Sequencing & Scheduling
As a doctoral faculty in the department of computer science at CUNY Graduate Center, My research interests are in Sequencing and Scheduling, Computational Complexity, Combinatorial Optimization, and Operations Research. And I would like to address my research as applying the theory of Computational Complexity and the techniques of Combinatorial Optimization to analyze and solve the problems which are motivated by practical applications.
Sequencing and scheduling problems are motivated by allocation of limited resources over time. The goal is to find an optimal allocation where optimality is defined by some problem specific objective. Many researchers from the computer science field study sequencing and scheduling problems with the focus on analyzing the computational complexity of scheduling problems, designing polynomial time algorithms if the problems are in P or approximation algorithms if the problems are NP-Hard, and designing efficient exact algorithms or heuristics or meta-heuristics for the problems. Students from computer science department can learn how to apply the knowledge of computational complexity and combinatorial optimization to solve scheduling problems.
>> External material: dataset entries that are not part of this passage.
Lemma insert_sorted_sorted (x : A) (l : list A) :
  ok x -> Forall ok l -> sorted_by comp l ->
  sorted_by comp (insert_sorted comp x l).
Proof.
  intros Hx Hok Hs. unfold sorted_by in *.
  induction Hs as [|y l Hs IH Hy]; cbn [insert_sorted].
  - repeat constructor.
  - inversion Hok as [|? ? Hoky Hokl]; subst.
    destruct (comp x y) eqn:Hxy.
    + constructor; [constructor; assumption|].
      pose proof (sorted_by_after x y l Hoky Hokl Hxy
                    (SSorted_cons y Hs Hy)) as Hall.
      rewrite Forall_forall in Hall |- *. intros z Hz.
      apply comp_asym. apply Hall. exact Hz.
    + constructor; [apply IH; exact Hokl|].
      eapply Permutation_Forall; [apply insert_sorted_perm|].
      constructor; [exact Hxy|exact Hy].
Qed.

(** Where the insertion puts the entry. *)
Lemma insert_sorted_at (x z : A) (L1 L2 : list A) :
  ok z ->
  sorted_by comp (L1 ++ z :: L2) ->
  comp x z = false ->
  Forall (fun y => comp x y = true) L2 ->
  insert_sorted comp x (L1 ++ z :: L2) = L1 ++ z :: x :: L2.
Proof.
  intros Hz Hs Hxz HL2.
  induction L1 as [|y L1 IH]; cbn [app insert_sorted].
  - rewrite Hxz. f_equal. destruct L2 as [|y2 L2]; [reflexivity|].
    cbn [insert_sorted]. inversion HL2 as [|? ? H2 _]; subst.
    rewrite H2. reflexivity.
  - inversion Hs as [|? ? Hs' Hy]; subst.
    assert (Hxy : comp x y = false).
    { destruct (comp x y) eqn:E; [|reflexivity].
      destruct (comp_cotrans x y z Hz E) as [K|K]; [congruence|].
      rewrite Forall_forall in Hy.
      rewrite (Hy z) in K; [discriminate K|].
      apply in_or_app. right. left. reflexivity. }
    rewrite Hxy. f_equal. apply IH. exact Hs'.
Qed.

Lemma insertion_sorted_from (l acc : list A) :
  Forall ok acc -> Forall ok l -> sorted_by comp acc ->
  let out := fold_left (fun acc x => insert_sorted comp x acc) l acc in
  Permutation (acc ++ l) out /\ sorted_by comp out.
Proof.
  revert acc. induction l as [|x l IH]; intros acc Hacc Hl Hs; cbn [fold_left].
  - rewrite app_nil_r. split; [apply Permutation_refl|exact Hs].
  - inversion Hl as [|? ? Hx Hl']; subst.
    assert (Hok : Forall ok (insert_sorted comp x acc)).
    { eapply Permutation_Forall; [apply insert_sorted_perm|].
      constructor; assumption. }
    destruct (IH (insert_sorted comp x acc) Hok Hl'
                (insert_sorted_sorted x acc Hx Hacc Hs)) as [Hp Hso].
    split; [|exact Hso].
    eapply perm_trans; [|exact Hp].
    eapply perm_trans; [apply Permutation_sym, Permutation_middle|].
    apply (Permutation_app_tail l (insert_sorted_perm x acc)).
Qed.

(** The sort by insertion keeps entries that are equivalent to one another in
    their order. *)
Lemma insert_sorted_filter (e x : A) (l : list A) :
  ok e -> Forall ok l -> sorted_by comp l ->
  filter (equivalent comp e) (insert_sorted comp x l)
  = filter (equivalent comp e) (l ++ [x]).
Proof.
  intros He Hok Hs. unfold sorted_by in Hs.
  induction Hs as [|y l Hs IH Hy]; cbn [insert_sorted]; [reflexivity|].
  inversion Hok as [|? ? Hoky Hokl]; subst.
  destruct (comp x y) eqn:Hxy.
  - pose proof (sorted_by_after x y l Hoky Hokl Hxy (SSorted_cons y Hs Hy))
      as Hall.
    change (x :: y :: l) with ([x] ++ y :: l).
    rewrite !filter_app.
    destruct (equivalent comp e x) eqn:Hex.
    2:{ cbn [filter]. rewrite Hex, app_nil_r. reflexivity. }
    assert (Hnone : filter (equivalent comp e) (y :: l) = []).
    { rewrite Forall_forall in Hall.
      assert (F : forall z, In z (y :: l) -> equivalent comp e z = false).
      { intros z Hz. specialize (Hall z Hz). unfold equivalent in *.
        apply andb_true_iff in Hex. destruct Hex as [E1 E2].
        apply negb_true_iff in E1, E2.
        destruct (comp_cotrans x z e He Hall) as [K|K]; [congruence|].
        rewrite K. reflexivity. }
      clear - F. induction (y :: l) as [|z t IHt]; [reflexivity|].
      cbn [filter]. rewrite (F z (or_introl eq_refl)).
      apply IHt. intros w Hw. apply F. right. exact Hw. }
    rewrite Hnone, app_nil_r. reflexivity.
  - cbn [app filter]. rewrite (IH Hokl). reflexivity.
Qed.

Lemma insertion_sorted_filter (e : A) (l acc : list A) :
  ok e -> Forall ok acc -> Forall ok l -> sorted_by comp acc ->
  filter (equivalent comp e)
    (fold_left (fun acc x => insert_sorted comp x acc) l acc)
  = filter (equivalent comp e) (acc ++ l).
Proof.
  intros He. revert acc.
  induction l as [|x l IH]; intros acc Hacc Hl Hs; cbn [fold_left].
  - rewrite app_nil_r. reflexivity.
  - inversion Hl as [|? ? Hx Hl']; subst.
    assert (Hok : Forall ok (insert_sorted comp x acc)).
    { eapply Permutation_Forall; [apply insert_sorted_perm|].
      constructor; assumption. }
    rewrite (IH (insert_sorted comp x acc) Hok Hl'
               (insert_sorted_sorted x acc Hx Hacc Hs)).
    rewrite filter_app, (insert_sorted_filter e x acc He Hacc Hs).
    change (x :: l) with ([x] ++ l).
    rewrite !filter_app, <- app_assoc. reflexivity.
Qed.

(** *** The insertion sort of the vector *)

(** The unguarded insertion stops behind the last entry that [val] is not
    before, when there is one. *)
Lemma unguarded_linear_insert_loop_stops (val : A) (L : list A) :
  forall (h : A) (R : list A),
    (exists y, In y L /\ comp val y = false) ->
    exists L1 z L2,
      L = L1 ++ z :: L2 /\ comp val z = false /\
      Forall (fun y => comp val y = true) L2 /\
      libstdcxx.unguarded_linear_insert_loop value_init comp val
        (List.length L) (L ++ h :: R)
      = Some (L1 ++ z :: val :: L2 ++ R).
Proof.
  induction L as [|y L IH] using rev_ind; intros h R [y0 [Hin Hy0]].
  - destruct Hin.
  - rewrite length_app, Nat.add_1_r.
    cbn [libstdcxx.unguarded_linear_insert_loop].
    rewrite <- app_assoc. cbn [app].
    rewrite (deref_app_hole L (h :: R) y).
    destruct (comp val y) eqn:Hy.
    + assert (Hex : exists y', In y' L /\ comp val y' = false).
      { apply in_app_or in Hin. destruct Hin as [Hin|[<-|[]]];
          [eauto|congruence]. }
      change (L ++ y :: h :: R) with (L ++ [y] ++ h :: R).
      rewrite app_assoc.
      replace (S (List.length L)) with (List.length (L ++ [y]))
        by (rewrite length_app, Nat.add_1_r; reflexivity).
      rewrite assign_app_hole. rewrite <- app_assoc. cbn [app].
      destruct (IH y (y :: R) Hex) as [L1 [z [L2 [-> [Hz [HL2 E]]]]]].
      rewrite E. exists L1, z, (L2 ++ [y]).
      rewrite <- !app_assoc. cbn [app].
      split; [reflexivity|]. split; [exact Hz|]. split; [|reflexivity].
      apply Forall_app. split; [exact HL2|]. repeat constructor. exact Hy.
    + change (L ++ y :: h :: R) with (L ++ [y] ++ h :: R).
      rewrite app_assoc.
      replace (S (List.length L)) with (List.length (L ++ [y]))
        by (rewrite length_app, Nat.add_1_r; reflexivity).
      rewrite assign_app_hole. rewrite <- app_assoc. cbn [app].
      exists L, y, []. cbn [app].
      split; [reflexivity|]. split; [exact Hy|]. split; [constructor|].
      reflexivity.
Qed.

Lemma move_backward_shifts (S0 : list A) :
  forall (y : A) (R : list A),
    S0 <> [] ->
    libstdcxx.move_backward value_init 0 (List.length S0) (S0 ++ y :: R)
    = hd value_init S0 :: S0 ++ R.
Proof.
  induction S0 as [|z S0 IH] using rev_ind; intros y R Hne; [congruence|].
  rewrite length_app, Nat.add_1_r. cbn [libstdcxx.move_backward Nat.add].
  rewrite <- app_assoc. cbn [app].
  rewrite (deref_app_hole S0 (y :: R) z).
  change (S0 ++ z :: y :: R) with (S0 ++ [z] ++ y :: R).
  rewrite app_assoc.
  replace (S (List.length S0)) with (List.length (S0 ++ [z]))
    by (rewrite length_app, Nat.add_1_r; reflexivity).
  rewrite assign_app_hole. rewrite <- app_assoc. cbn [app].
  destruct S0 as [|s0 S0'].
  - reflexivity.
  - rewrite (IH z (z :: R)) by discriminate.
    cbn [hd app]. rewrite <- app_assoc. reflexivity.
Qed.

Lemma insertion_sort_loop_inserts (rest : list A) :
  forall (L post : list A),
    L <> [] -> Forall ok L -> Forall ok rest -> sorted_by comp L ->
    libstdcxx.insertion_sort_loop value_init comp 0 (List.length L)
      (List.length rest) (L ++ rest ++ post)
    = Some (fold_left (fun acc x => insert_sorted comp x acc) rest L ++ post).
Proof.
  induction rest as [|x rest IH]; intros L post Hne HokL Hok Hs;
    cbn [List.length libstdcxx.insertion_sort_loop fold_left app].
  - reflexivity.
  - inversion Hok as [|? ? Hx Hrest]; subst.
    destruct L as [|l0 L']; [congruence|].
    rewrite (deref_app_hole (l0 :: L') (rest ++ post) x).
    change (deref ((l0 :: L') ++ x :: rest ++ post) 0) with l0.
    assert (Hnext :
      (if comp x l0
       then Some (assign 0 x
                    (libstdcxx.move_backward value_init 0
                       (List.length (l0 :: L') - 0)
                       ((l0 :: L') ++ x :: rest ++ post)))
       else libstdcxx.__unguarded_linear_insert value_init comp
              (List.length (l0 :: L')) ((l0 :: L') ++ x :: rest ++ post))
      = Some (insert_sorted comp x (l0 :: L') ++ rest ++ post)).
    { destruct (comp x l0) eqn:Hx0.
      - rewrite Nat.sub_0_r, move_backward_shifts by discriminate.
        cbn [hd libstdcxx.assign insert_sorted]. rewrite Hx0. reflexivity.
      - unfold libstdcxx.__unguarded_linear_insert.
        rewrite (deref_app_hole (l0 :: L') (rest ++ post) x).
        destruct (unguarded_linear_insert_loop_stops x (l0 :: L') x
                    (rest ++ post))
          as [L1 [z [L2 [E [Hz [HL2 ->]]]]]].
        { exists l0. split; [left; reflexivity|exact Hx0]. }
        rewrite E. rewrite E in Hs, HokL.
        rewrite insert_sorted_at; try assumption.
        + rewrite <- !app_assoc. reflexivity.
        + apply Forall_app in HokL. destruct HokL as [_ HokL].
          inversion HokL; assumption. }
    rewrite Hnext.
    assert (Hlen : S (List.length (l0 :: L'))
                   = List.length (insert_sorted comp x (l0 :: L'))).
    { rewrite <- (Permutation_length (insert_sorted_perm x (l0 :: L'))).
      reflexivity. }
    rewrite Hlen. apply IH.
    + intros E. rewrite E in Hlen. discriminate Hlen.
    + eapply Permutation_Forall; [apply insert_sorted_perm|].
      constructor; assumption.
    + exact Hrest.
    + apply insert_sorted_sorted; assumption.
Qed.
(** ** Sample inputs used by the closed examples below *)

Module Samples.

Definition family1 : Detection :=
  mkDetection (Some 1) (Some "family") (Some "face") None None None.
Definition stranger0 : Detection :=
  mkDetection None (Some "stranger") (Some "new") None None None.
Definition suspected2 : Detection :=
  mkDetection (Some 2) (Some "suspected_family") (Some "soft_match") None None None.

(** A family member and a stranger together, then a stranger alone 3 s later. *)
Definition clip_mixed : Clip := mkClip 0 "doorbell" [[family1; stranger0]] None.
Definition clip_stranger_3s : Clip := mkClip 3 "doorbell" [[stranger0]] None.

(** A stranger next to a suspected family member, then a stranger 8 s later. *)
Definition clip_stranger_suspected : Clip :=
  mkClip 0 "doorbell" [[stranger0; suspected2]] None.
Definition clip_stranger_8s : Clip := mkClip 8 "doorbell" [[stranger0]] None.

(** Three doorbell clips of person 1 at 09:00:00, 09:00:30 and 09:02:00
    (seconds from 09:00:00), given out of order. *)
Definition raw_at (t : Z) : StreamSorter.RawClip :=
  StreamSorter.mkRawClip (Some t) (Some "doorbell") (Some [[family1]]) None.
Definition three_clips : list StreamSorter.RawClip := [raw_at 120; raw_at 0; raw_at 30].

(** Two body-matched detections of person 1 in one frame, both centred on
    (320, 240): a confident small box and a less confident large box. *)
Definition small_confident : Detection :=
  mkDetection (Some 1) (Some "family") (Some "body") (Some (Float64.literal (9 # 10)))
              (Some (315, 235, 325, 245)) None.
Definition large_unsure : Detection :=
  mkDetection (Some 1) (Some "family") (Some "body") (Some (Float64.literal (5 # 10)))
              (Some (310, 230, 330, 250)) None.
Definition clip_two_boxes : Clip :=
  mkClip 0 "doorbell" [[small_confident; large_unsure]] None.

(** Two detections of person 1 whose exact scores are equal: a narrow box
    seen with confidence 0.125, then a wide box seen with confidence 0. *)
Definition narrow_confident : Detection :=
  mkDetection (Some 1) (Some "stranger") (Some "new") (Some (1 # 8))
              (Some (0, 0, 13, 1)) None.
Definition wide_unsure : Detection :=
  mkDetection (Some 1) (Some "stranger") (Some "new") (Some 0%Q)
              (Some (0, 0, 138, 1)) None.
Definition clip_narrow_wide : Clip :=
  mkClip 0 "doorbell" [[narrow_confident; wide_unsure]] None.

(** A [pow] that squares for the exponent 2 and otherwise takes the integer
    square root: exact on the samples, whose centres are on the grid. *)
Definition pow_stub (x y : Q) : Q :=
  if Qeq_bool y 2 then Float64.fmul x x else inject_Z (Z.sqrt (Qfloor x)).

(** A stranger that already has a person id, next to a family member. *)
Definition known_stranger3 : Detection :=
  mkDetection (Some 3) (Some "stranger") (Some "new") None None None.
Definition clip_known_stranger : Clip :=
  mkClip 0 "doorbell" [[family1; known_stranger3]] None.

(** Person 2 is suspected in three frames, the first shared with person 1. *)
Definition clip_suspected_thrice : Clip :=
  mkClip 0 "doorbell" [[family1; suspected2]; [suspected2]; [suspected2]] None.

(** A soft-matched detection of person 1 with a 2048-dimensional body vector. *)
Definition body_vector : Vec := replicate 2048 0%Q.
Definition soft_matched1 : Detection :=
  mkDetection (Some 1) (Some "suspected_family") (Some "soft_match") (Some (Float64.literal (57 # 100)))
              (Some (100, 100, 200, 300)) (Some body_vector).


(** An empty store: both queries find nothing.  The parser stand-in returns
    the default query object, and the LLM stand-in always replies. *)
Definition default_query : Retrieval.QueryObj :=
  Retrieval.mkQueryObj None None None None None "general" "detail".
Definition parse_default (user_query : string) : Retrieval.QueryObj := default_query.
Definition empty_store (query_obj : Retrieval.QueryObj) : list Retrieval.Evidence := [].
Definition keep_records (records : list Retrieval.Evidence) : list Retrieval.Evidence := records.
Definition system_prompt_stub (query_obj : Retrieval.QueryObj) : string := "system".
Definition user_prompt_stub (user_query : string) (records : list Retrieval.Evidence)
    (query_obj : Retrieval.QueryObj) : string := user_query.
Definition llm_echo (system_prompt user_prompt : string) : option string := Some user_prompt.
Definition strip_id (s : string) : string := s.
Definition fallback_stub (records : list Retrieval.Evidence) : string := "fallback".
Sequencing and scheduling can find a lot of applications in many areas such as supply chain, load balancing, takeoffs and landings scheduling in the airport, nurse scheduling in the hospital, etc. As long as resource allocation is concerned, the algorithms and techniques from sequencing and scheduling are needed.
So besides students from computer science department, students from Business School, Transportation Department, Industrial Engineering Department, and Operation Research are also welcome.
Learning Goals & Course Content
In this course, deterministic scheduling will be studied in great detail. Different performance criteria will be studied including makespan, total completion time, total weighted completion time, lateness, tardiness, the total number of tardy jobs, total tardiness, etc. We will cover different types of machine environments including single machine, parallel machine, flow shop, job shop, and open shop. Except classical scheduling problems, we may also cover different scheduling models such as multi-criteria scheduling problems, scheduling with limited machine availability, and online scheduling etc. For each specific problem, we either introduce the optimal polynomial time algorithm if it is in P, or give the binary/unary NP-hard proof and/or existing approximation algorithms if it is NP-hard or strong NP-hard. We will introduce Linear programming, Mixed Integer programming, exact algorithms, and some heuristic or meta-heuristic techniques for the very complicated scheduling problems.
There will be one midterm exam, 2 quizzes, and one research project. Around 7th or 8th week and counts 35% of the grade. The quizzes are given in the 5th and 12th in the semester and count 25% of the grade. Research project will be due and presented on the last class, and counts 40% of the grade. Homeworks will be given but not counted towards the final grade; they are for preparing exams.